Jeremy Tan (May 02 2025 at 05:37):
Why are you using v4.9.0? Everyone in the public sphere has moved on from it
Thomas Zhu (May 02 2025 at 05:40):
- As far as I know this issue was not reported before, so without knowing what caused the error, a variant of the MWE might work on newest Lean. This particular example doesn't. (and I really hope that this issue was somehow fixed between 4.9.0 to 4.19.0, but I need a much more knowledgeable person to help confirm this)
- DeepSeek-Prover-V2 used v4.9.0, and wrongly claimed they proved some theorems, because of this issue.
Kim Morrison (May 02 2025 at 10:18):
Here's a slightly better minimization, which doesn't need Mathlib, and clearly shows both that no error message appeared on v4.9.0, but that no proof of False was ever added to the environment:
-- Uh oh, no error messages generated on this apparent proof of `False`.
#guard_msgs (drop info) in
theorem f : False := by
have := Type _
apply?
-- It's not so bad: it was never added to the environment, so you can't do anything with it.
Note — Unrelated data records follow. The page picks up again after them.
(* ===== verification/Service.v ===== *)
(** The request engine every RIL service runs on: [core/service.cpp] with the
    loop of [core/servicemonitorrunnable.cpp] and [ServiceMgr::SendMessage].

    Messages live in a heap: a [Message *] is an address, [delete] removes it,
    and reading a deleted message is [UB].  The state holds the three queues,
    the current request, the timer list, the bytes waiting in the pipe that
    wakes the monitor thread, and the history of requests sent to the modem.
    What the service tells the RIL application is collected in [completed].

    The virtual methods of a service are the class [ServiceHandlers]: a
    handler looks at the state and answers with the calls it makes to the
    protected methods, in order, and its result.

    Asynchronous requests ([ASYNC_REQUEST]) are not modelled.
    [gettimeofday] is read once per round of the monitor loop, and [write] to
    the pipe succeeds.  The proofs are in [ServiceProofs]. *)
From stdpp Require Import gmap.
From S2P Require Import Prelude RilDef Timers WaitList.

(** ** Messages *)

Inductive MsgDirection := REQUEST | RESPONSE | INTERNAL.
#[export] Instance MsgDirection_eq_dec : EqDecision MsgDirection.
Proof. solve_decision. Defined.

Record ModemData := { md_token : Z; md_solicited : bool; md_unsolicited : bool }.
#[export] Instance ModemData_eq_dec : EqDecision ModemData.
Proof. solve_decision. Defined.
(** [m_pReqData] is known by its request identifier; [m_pUserData] of a system
    message is the array of its integers *)
Record Message := {
  m_nMsgId : Z; m_nTimeout : Z; m_nDirection : MsgDirection;
  m_pReqData : option Z; m_pModemData : option ModemData; m_pUserData : option (list Z)
}.
Definition GetToken (m : Message) : Z :=
  match m_pModemData m with None => TOKEN_INVALID | Some d => md_token d end.
Definition SetTimeout (t : Z) (m : Message) : Message :=
  {| m_nMsgId := m_nMsgId m; m_nTimeout := t; m_nDirection := m_nDirection m; m_pReqData := m_pReqData m;
     m_pModemData := m_pModemData m; m_pUserData := m_pUserData m |}.
Definition SetModemData (d : option ModemData) (m : Message) : Message :=
  {| m_nMsgId := m_nMsgId m; m_nTimeout := m_nTimeout m; m_nDirection := m_nDirection m; m_pReqData := m_pReqData m;
     m_pModemData := d; m_pUserData := m_pUserData m |}.
(** [ObtainMessage] for a request, for modem data, and for a system message *)
Definition RequestMessage (msgId req : Z) : Message :=
  {| m_nMsgId := msgId; m_nTimeout := 0; m_nDirection := REQUEST; m_pReqData := Some req; m_pModemData := None; m_pUserData := None |}.
Definition ModemMessage (msgId : Z) (d : option ModemData) : Message :=
  {| m_nMsgId := msgId; m_nTimeout := 0; m_nDirection := RESPONSE; m_pReqData := None; m_pModemData := d; m_pUserData := None |}.
Definition SystemMessage (msgId : Z) (user : option (list Z)) : Message :=
  {| m_nMsgId := msgId; m_nTimeout := 0; m_nDirection := INTERNAL; m_pReqData := None; m_pModemData := None; m_pUserData := user |}.

Definition MSG_SYSTEM_RADIO_STATE_CHANGED : Z := 257.
Definition MSG_SYSTEM_VOICE_REGISTRTION_STATE_CHANGED : Z := 258.
Definition MSG_SYSTEM_DATA_REGISTRTION_STATE_CHANGED : Z := 259.
Definition MSG_SYSTEM_SERVICE_TATE_CHANGED : Z := 260.
Definition MSG_SYSTEM_SIM_STATUS_CHANGED : Z := 261.
Definition MSG_SYSTEM_IMSI_UPDATED : Z := 262.
Definition MSG_SYSTEM_RESET : Z := 263.
Definition MSG_SYSTEM_DATA_CALL_STATE_CHANGED : Z := 264.
Definition MSG_SYSTEM_MODEM_STATE_CHANGED : Z := 265.
Definition NOT_REGISTERED : Z := 0.
Definition MAX_NR_COUNT : Z := 3.
Definition MS_OFFLINE : Z := 0.
Definition MS_ONLINE : Z := 4.

(** ** The state of a service *)

(** one answer to the RIL application: message, request identifier, result *)
Record completion := { c_msg : Z; c_req : Z; c_result : Z }.

Record Service := {
  heap : gmap Z Message;
  m_requestQueue : list Z; m_responseQueue : list Z; m_internalQueue : list Z;
  m_pCurReqMsg : option Z;
  mTimerList : list TimerEvent;
  m_pipe : list MsgDirection;
  m_nOverallRadioState : Z; m_nVoiceNetworkState : Z; m_nDataNetworkState : Z; mModemState : Z;
  m_nCurrentReqId : Z; m_nr_count : Z;
  m_RequestWaitList : WaitList;
  completed : list completion;
  crash_requests : Z
}.

Definition set_heap h s := {| heap := h; m_requestQueue := m_requestQueue s; m_responseQueue := m_responseQueue s;
  m_internalQueue := m_internalQueue s; m_pCurReqMsg := m_pCurReqMsg s; mTimerList := mTimerList s; m_pipe := m_pipe s;
  m_nOverallRadioState := m_nOverallRadioState s; m_nVoiceNetworkState := m_nVoiceNetworkState s; m_nDataNetworkState := m_nDataNetworkState s;
  mModemState := mModemState s; m_nCurrentReqId := m_nCurrentReqId s; m_nr_count := m_nr_count s; m_RequestWaitList := m_RequestWaitList s;
  completed := completed s; crash_requests := crash_requests s |}.
Definition set_queues q r i s := {| heap := heap s; m_requestQueue := q; m_responseQueue := r;
  m_internalQueue := i; m_pCurReqMsg := m_pCurReqMsg s; mTimerList := mTimerList s; m_pipe := m_pipe s;
  m_nOverallRadioState := m_nOverallRadioState s; m_nVoiceNetworkState := m_nVoiceNetworkState s; m_nDataNetworkState := m_nDataNetworkState s;
  mModemState := mModemState s; m_nCurrentReqId := m_nCurrentReqId s; m_nr_count := m_nr_count s; m_RequestWaitList := m_RequestWaitList s;
  completed := completed s; crash_requests := crash_requests s |}.
Definition set_cur c s := {| heap := heap s; m_requestQueue := m_requestQueue s; m_responseQueue := m_responseQueue s;
  m_internalQueue := m_internalQueue s; m_pCurReqMsg := c; mTimerList := mTimerList s; m_pipe := m_pipe s;
  m_nOverallRadioState := m_nOverallRadioState s; m_nVoiceNetworkState := m_nVoiceNetworkState s; m_nDataNetworkState := m_nDataNetworkState s;
  mModemState := mModemState s; m_nCurrentReqId := m_nCurrentReqId s; m_nr_count := m_nr_count s; m_RequestWaitList := m_RequestWaitList s;
  completed := completed s; crash_requests := crash_requests s |}.
Definition set_timers t s := {| heap := heap s; m_requestQueue := m_requestQueue s; m_responseQueue := m_responseQueue s;
  m_internalQueue := m_internalQueue s; m_pCurReqMsg := m_pCurReqMsg s; mTimerList := t; m_pipe := m_pipe s;
  m_nOverallRadioState := m_nOverallRadioState s; m_nVoiceNetworkState := m_nVoiceNetworkState s; m_nDataNetworkState := m_nDataNetworkState s;
  mModemState := mModemState s; m_nCurrentReqId := m_nCurrentReqId s; m_nr_count := m_nr_count s; m_RequestWaitList := m_RequestWaitList s;
  completed := completed s; crash_requests := crash_requests s |}.
Definition set_pipe p s := {| heap := heap s; m_requestQueue := m_requestQueue s; m_responseQueue := m_responseQueue s;
  m_internalQueue := m_internalQueue s; m_pCurReqMsg := m_pCurReqMsg s; mTimerList := mTimerList s; m_pipe := p;
  m_nOverallRadioState := m_nOverallRadioState s; m_nVoiceNetworkState := m_nVoiceNetworkState s; m_nDataNetworkState := m_nDataNetworkState s;
  mModemState := mModemState s; m_nCurrentReqId := m_nCurrentReqId s; m_nr_count := m_nr_count s; m_RequestWaitList := m_RequestWaitList s;
  completed := completed s; crash_requests := crash_requests s |}.
Definition set_radio r v d m s := {| heap := heap s; m_requestQueue := m_requestQueue s; m_responseQueue := m_responseQueue s;
  m_internalQueue := m_internalQueue s; m_pCurReqMsg := m_pCurReqMsg s; mTimerList := mTimerList s; m_pipe := m_pipe s;
  m_nOverallRadioState := r; m_nVoiceNetworkState := v; m_nDataNetworkState := d; mModemState := m;
  m_nCurrentReqId := m_nCurrentReqId s; m_nr_count := m_nr_count s; m_RequestWaitList := m_RequestWaitList s;
  completed := completed s; crash_requests := crash_requests s |}.
(** the fields nothing else depends on: transaction, no-response count, history, crash requests *)
Definition set_misc t n w c s := {| heap := heap s; m_requestQueue := m_requestQueue s; m_responseQueue := m_responseQueue s;
  m_internalQueue := m_internalQueue s; m_pCurReqMsg := m_pCurReqMsg s; mTimerList := mTimerList s; m_pipe := m_pipe s;
  m_nOverallRadioState := m_nOverallRadioState s; m_nVoiceNetworkState := m_nVoiceNetworkState s; m_nDataNetworkState := m_nDataNetworkState s;
  mModemState := mModemState s; m_nCurrentReqId := t; m_nr_count := n; m_RequestWaitList := w;
  completed := completed s; crash_requests := c |}.
Definition set_completed c s := {| heap := heap s; m_requestQueue := m_requestQueue s; m_responseQueue := m_responseQueue s;
  m_internalQueue := m_internalQueue s; m_pCurReqMsg := m_pCurReqMsg s; mTimerList := mTimerList s; m_pipe := m_pipe s;
  m_nOverallRadioState := m_nOverallRadioState s; m_nVoiceNetworkState := m_nVoiceNetworkState s; m_nDataNetworkState := m_nDataNetworkState s;
  mModemState := mModemState s; m_nCurrentReqId := m_nCurrentReqId s; m_nr_count := m_nr_count s; m_RequestWaitList := m_RequestWaitList s;
  completed := c; crash_requests := crash_requests s |}.

Definition SetTransaction (id : Z) (s : Service) : Service := set_misc id (m_nr_count s) (m_RequestWaitList s) (crash_requests s) s.
Definition UnsetTransaction (s : Service) : Service := SetTransaction 0 s.
Definition set_nr (n : Z) (s : Service) : Service := set_misc (m_nCurrentReqId s) n (m_RequestWaitList s) (crash_requests s) s.
Definition set_wait (w : WaitList) (s : Service) : Service := set_misc (m_nCurrentReqId s) (m_nr_count s) w (crash_requests s) s.

(** [p->...] *)
Definition deref (p : Z) (s : Service) : res Message := match heap s !! p with Some m => Ok m | None => UB end.
Definition modify (p : Z) (f : Message → Message) (s : Service) : res Service :=
  m ← deref p s; Ok (set_heap (<[p := f m]> (heap s)) s).
(** [delete p] *)
Definition delete_msg (p : Z) (s : Service) : res Service := _ ← deref p s; Ok (set_heap (delete p (heap s)) s).

(** [RilContextWrapper::OnRequestComplete(RequestData *, ...)] *)
Definition ContextComplete (p : Z) (req : option Z) (result : Z) (s : Service) : Service :=
  match req with
  | None => s
  | Some id => set_completed (completed s ++ [{| c_msg := p; c_req := id; c_result := result |}]) s
  end.

(** ** Protected methods of [Service] *)

Definition EnQueue (p : Z) (s : Service) : res Service :=
  m ← deref p s;
  Ok (match m_nDirection m with
      | REQUEST => set_queues (m_requestQueue s ++ [p]) (m_responseQueue s) (m_internalQueue s) s
      | RESPONSE => set_queues (m_requestQueue s) (m_responseQueue s ++ [p]) (m_internalQueue s) s
      | INTERNAL => set_queues (m_requestQueue s) (m_responseQueue s) (m_internalQueue s ++ [p]) s
      end).
Definition NotifyNewMessage (d : MsgDirection) (s : Service) : Service := set_pipe (m_pipe s ++ [d]) s.

Definition reqDeQ (s : Service) : option Z * Service :=
  match m_requestQueue s with
  | [] => (None, s)
  | p :: q => (Some p, set_queues q (m_responseQueue s) (m_internalQueue s) s)
  end.
Definition respDeQ (s : Service) : option Z * Service :=
  match m_responseQueue s with
  | [] => (None, s)
  | p :: q => (Some p, set_queues (m_requestQueue s) q (m_internalQueue s) s)
  end.
Definition internalDeQ (s : Service) : option Z * Service :=
  match m_internalQueue s with
  | [] => (None, s)
  | p :: q => (Some p, set_queues (m_requestQueue s) (m_responseQueue s) q s)
  end.

Definition NotifyNextRequestMessage (s : Service) : res Service :=
  s ← match m_pCurReqMsg s with
      | Some p => s ← delete_msg p s; Ok (set_cur None s)
      | None => Ok s
      end;
  Ok (NotifyNewMessage REQUEST s).

Definition PostponeRequestMessage (now : timeval) (millis : Z) (s : Service) : res Service :=
  s ← match m_pCurReqMsg s with
      | Some p =>
        let s := set_cur None s in
        s ← modify p (SetModemData None) s;
        s ← modify p (SetTimeout 0) s;
        m ← deref p s;
        let s := set_wait (ClearGarbage (GetToken m) (m_RequestWaitList s)) s in
        let s := UnsetTransaction s in
        Ok (set_timers (put now (Some p) millis (erase (Some p) (mTimerList s))) s)
      | None => Ok s
      end;
  NotifyNextRequestMessage s.

Definition StartRequestTimeout (now : timeval) (s : Service) : res Service :=
  match m_pCurReqMsg s with
  | Some p =>
    m ← deref p s;
    s ← (if m_nTimeout m <=? 0 then modify p (SetTimeout 60000) s else Ok s);
    m ← deref p s;
    Ok (set_timers (put now (Some p) (u32 (m_nTimeout m)) (erase (Some p) (mTimerList s))) s)
  | None => Ok s
  end.
(** the timeout is a [UINT] that is kept in an [int] *)
Definition SetRequestTimeout (timeout : Z) (s : Service) : res (Z * Service) :=
  match m_pCurReqMsg s with
  | None => Ok (-1, s)
  | Some p => s ← modify p (SetTimeout (i32 timeout)) s; Ok (0, s)
  end.
Definition ResetRequestTimeout (now : timeval) (timeout : Z) (s : Service) : res (Z * Service) :=
  '(r, s) ← SetRequestTimeout timeout s;
  if r <? 0 then Ok (-1, s) else s ← StartRequestTimeout now s; Ok (0, s).

(** [SendRequest(pModemData, nTimeout, nResult)] for modem data with [token] *)
Definition SendRequest (serviceId token timeout nResult : Z) (written : bool) (s : Service) : res (Z * Service) :=
  match m_pCurReqMsg s with
  | None => Ok (-1, s)
  | Some p =>
    s ← modify p (SetModemData (Some {| md_token := token; md_solicited := false; md_unsolicited := false |})) s;
    s ← modify p (SetTimeout (i32 timeout)) s;
    let '(r, w) := ContextSend token serviceId nResult written (m_RequestWaitList s) in
    Ok (if r <? 0 then -1 else 0, set_wait w s)
  end.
/-- error: unknown identifier 'f' -/
#guard_msgs in
example : False := f
As of v4.13.0, error messages are generated as expected.
Kim Morrison (May 02 2025 at 10:23):
Thomas Zhu said:
I would really appreciate someone more familiar with Lean core to determine if this is a trivial thing or indeed a serious bug. Thank you!
This is a user interface bug (dropped error message), that was present up to v4.12.0, but not a soundness bug, because you could not use the apparent proof of False to do anything else.
It was certainly a bad user interface bug --- because a piece of text that apparently proves False was accepted!
But it is the sort of thing that any AI pipeline or autograder for students should take responsibility for: verify that the declaration you're claiming to prove is actually in the environment.
As a point of comparison, one could easily write a macro that overrides the theorem syntax, turning it into a no-op. Then you can write theorem false : False := trivial, and have the file be accepted. Of course nothing will have been added to the environment!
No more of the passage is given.